(Material for the task Opens)
Lemma seq_work_nonneg st : 0 <= work st.
Proof.
  assert (0 <= sumZ client_work (clients st)) by (apply sumZ_nonneg; intros c _; unfold client_work; destruct (k_pc c); lia).
  unfold work, server_work. destruct (server st); lia.
Qed.

(** ** The end *)

Definition len_of (lens : list Z) (i : nat) : Z := default 0 (lens !! i).

(** Every client has been served, in some order, and printed the sum of the
    lengths of those before it. *)
Definition all_numbered (lens : list Z) (st : state) : Prop :=
  fifo st = [] /\ exists order, order ≡ₚ seq 0 (length lens) /\ seqNum st = sumZ (len_of lens) order /\
    forall k i, order !! k = Some i -> exists c, clients st !! i = Some c /\
      k_pc c = KEnd EXIT_SUCCESS /\ k_out c = number_text (sumZ (len_of lens) (take k order)).

Lemma sumZ_keys log lens : (forall i l, (i, l) ∈ log -> lens !! i = Some l) ->
  sumZ snd log = sumZ (len_of lens) log.*1.
Proof.
  induction log as [|[i l] log IH]; intros H; simpl; [done|]. rewrite IH by (intros; apply H; by right).
  unfold len_of at 2. by rewrite (H i l) by by left.
Qed.

Lemma numbered_end log st : inv_log log st -> current (server st) = [] -> (forall r, server st <> SClose r) ->
  fifo st = [] -> (forall i c, clients st !! i = Some c -> exists k, k_pc c = KEnd k) ->
  all_numbered (k_len <$> clients st) st.
Proof.
  intros Hi Hcur Hnc Hq Hend. pose proof Hi as [_ _ _ Hs Hn _ Hcl]. split; [done|]. exists log.*1.
  rewrite Hcur, Hq, app_nil_r in Hn.
  assert (Hkeys : forall i l, (i, l) ∈ log -> (k_len <$> clients st) !! i = Some l).
  { intros i l Hin. destruct (answered_client _ _ _ _ Hi Hin) as (c & Hc & <-). by rewrite list_lookup_fmap, Hc. }
  assert (Hdone : forall i c, clients st !! i = Some c -> exists len w k, log !! k = Some (i, len) /\
    c = Client (KEnd EXIT_SUCCESS) len true w [] (number_text (number log k))).
  { intros i c Hc. destruct (Hend i c Hc) as [e He].
    destruct (Hcl i c Hc) as [pc len Hp Hf|len Ha|pc len Hp Hw|pc len w k Hp Hk|len w k Hk]; simpl in He; subst;
      try (by destruct_or!); [done|]. by exists len, w, k. }
  split_and!.
  - apply NoDup_Permutation; [done|apply NoDup_seq|]. intros i. rewrite elem_of_seq, length_fmap. split.
    + intros Hin. apply list_elem_of_fmap_1 in Hin as ([j l] & -> & Hin).
      apply Hkeys in Hin. rewrite list_lookup_fmap in Hin. simpl. destruct (clients st !! j) eqn:Hj; [|done].
      apply lookup_lt_Some in Hj. lia.
    + intros [_ Hlt]. destruct (lookup_lt_is_Some_2 (clients st) i) as [c Hc]; [lia|].
      destruct (Hdone i c Hc) as (len & w & k & Hk & _). apply list_elem_of_lookup_2 in Hk. by eapply list_elem_of_fmap_2'.
  - rewrite <-(sumZ_keys log) by done. rewrite <-Hs. destruct (server st); try lia. by destruct (Hnc req).
  - intros k i Hk. rewrite list_lookup_fmap in Hk. destruct (log !! k) as [[j l]|] eqn:Hlk; [|done]. injection Hk as ->.
    destruct (answered_client _ _ i l Hi) as (c & Hc & _); [by eapply list_elem_of_lookup_2|].
    exists c. split; [done|]. destruct (Hdone i c Hc) as (len & w & k' & Hk' & ->). split; [done|]. simpl.
    assert (k' = k) as ->.
    { eapply (NoDup_lookup _ _ _ _ Hn); by rewrite list_lookup_fmap, ?Hk', ?Hlk. }
    unfold number. rewrite <-fmap_take, <-sumZ_keys; [done|]. intros x y Hxy. apply Hkeys.
    apply list_elem_of_lookup in Hxy as [z Hz]. apply lookup_take_Some in Hz as [Hz _]. by eapply list_elem_of_lookup_2.
Qed.

Context (Hroom : (0 < room)%nat).

(** Between two requests every client that has not ended runs. *)
Lemma idle_client log st i c : inv_log log st -> current (server st) = [] -> fifo st = [] ->
  clients st !! i = Some c -> is_Some (run_client i st) \/ exists k, k_pc c = KEnd k.
Proof.
  intros Hi Hcur Hq Hc. unfold run_client. rewrite Hc.
  destruct (il_clients _ _ Hi i c Hc) as [pc len Hp Hf|len Ha|pc len Hp Hw|pc len w k Hp Hk|len w k Hk].
  - left. destruct Hp as [-> |[-> | ->]]; [by eexists..|]. rewrite Hq. simpl. rewrite decide_True by done. by eexists.
  - exfalso. rewrite Hq in Ha. destruct (server st); try done; by apply elem_of_nil in Ha.
  - by rewrite Hw in Hcur.
  - left. destruct Hp as [-> | ->]; by eexists.
  - right. by eexists.
Qed.

Lemma all_ended_dec (cs : list client) :
  (forall i c, cs !! i = Some c -> exists k, k_pc c = KEnd k) \/
  exists i c, cs !! i = Some c /\ forall k, k_pc c <> KEnd k.
Proof.
  assert (Hd : forall c : client, Decision (exists e, k_pc c = KEnd e)).
  { intros c. destruct (k_pc c) eqn:Hc; try (right; intros [e He]; by rewrite He in Hc). left. eauto. }
  destruct (decide (Forall (fun c => exists e, k_pc c = KEnd e) cs)) as [Hc|Hc].
  - left. intros i c Hi. rewrite Forall_lookup in Hc. by eapply Hc.
  - right. apply not_Forall_Exists in Hc; [|apply _]. apply Exists_exists in Hc as (c & [i Hi]%list_elem_of_lookup & Hn).
    exists i, c. split; [done|]. intros k Hk. apply Hn. eauto.
Qed.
(Material for the task Closes)
Required action: Produce a word-for-word copy of everything above from the line holding "- exfalso. rewrite" down to the line holding "intros c. destruct", with both of those lines kept.

Answer space:
  - exfalso. rewrite Hq in Ha. destruct (server st); try done; by apply elem_of_nil in Ha.
  - by rewrite Hw in Hcur.
  - left. destruct Hp as [-> | ->]; by eexists.
  - right. by eexists.
Qed.

Lemma all_ended_dec (cs : list client) :
  (forall i c, cs !! i = Some c -> exists k, k_pc c = KEnd k) \/
  exists i c, cs !! i = Some c /\ forall k, k_pc c <> KEnd k.
Proof.
  assert (Hd : forall c : client, Decision (exists e, k_pc c = KEnd e)).
  { intros c. destruct (k_pc c) eqn:Hc; try (right; intros [e He]; by rewrite He in Hc). left. eauto. }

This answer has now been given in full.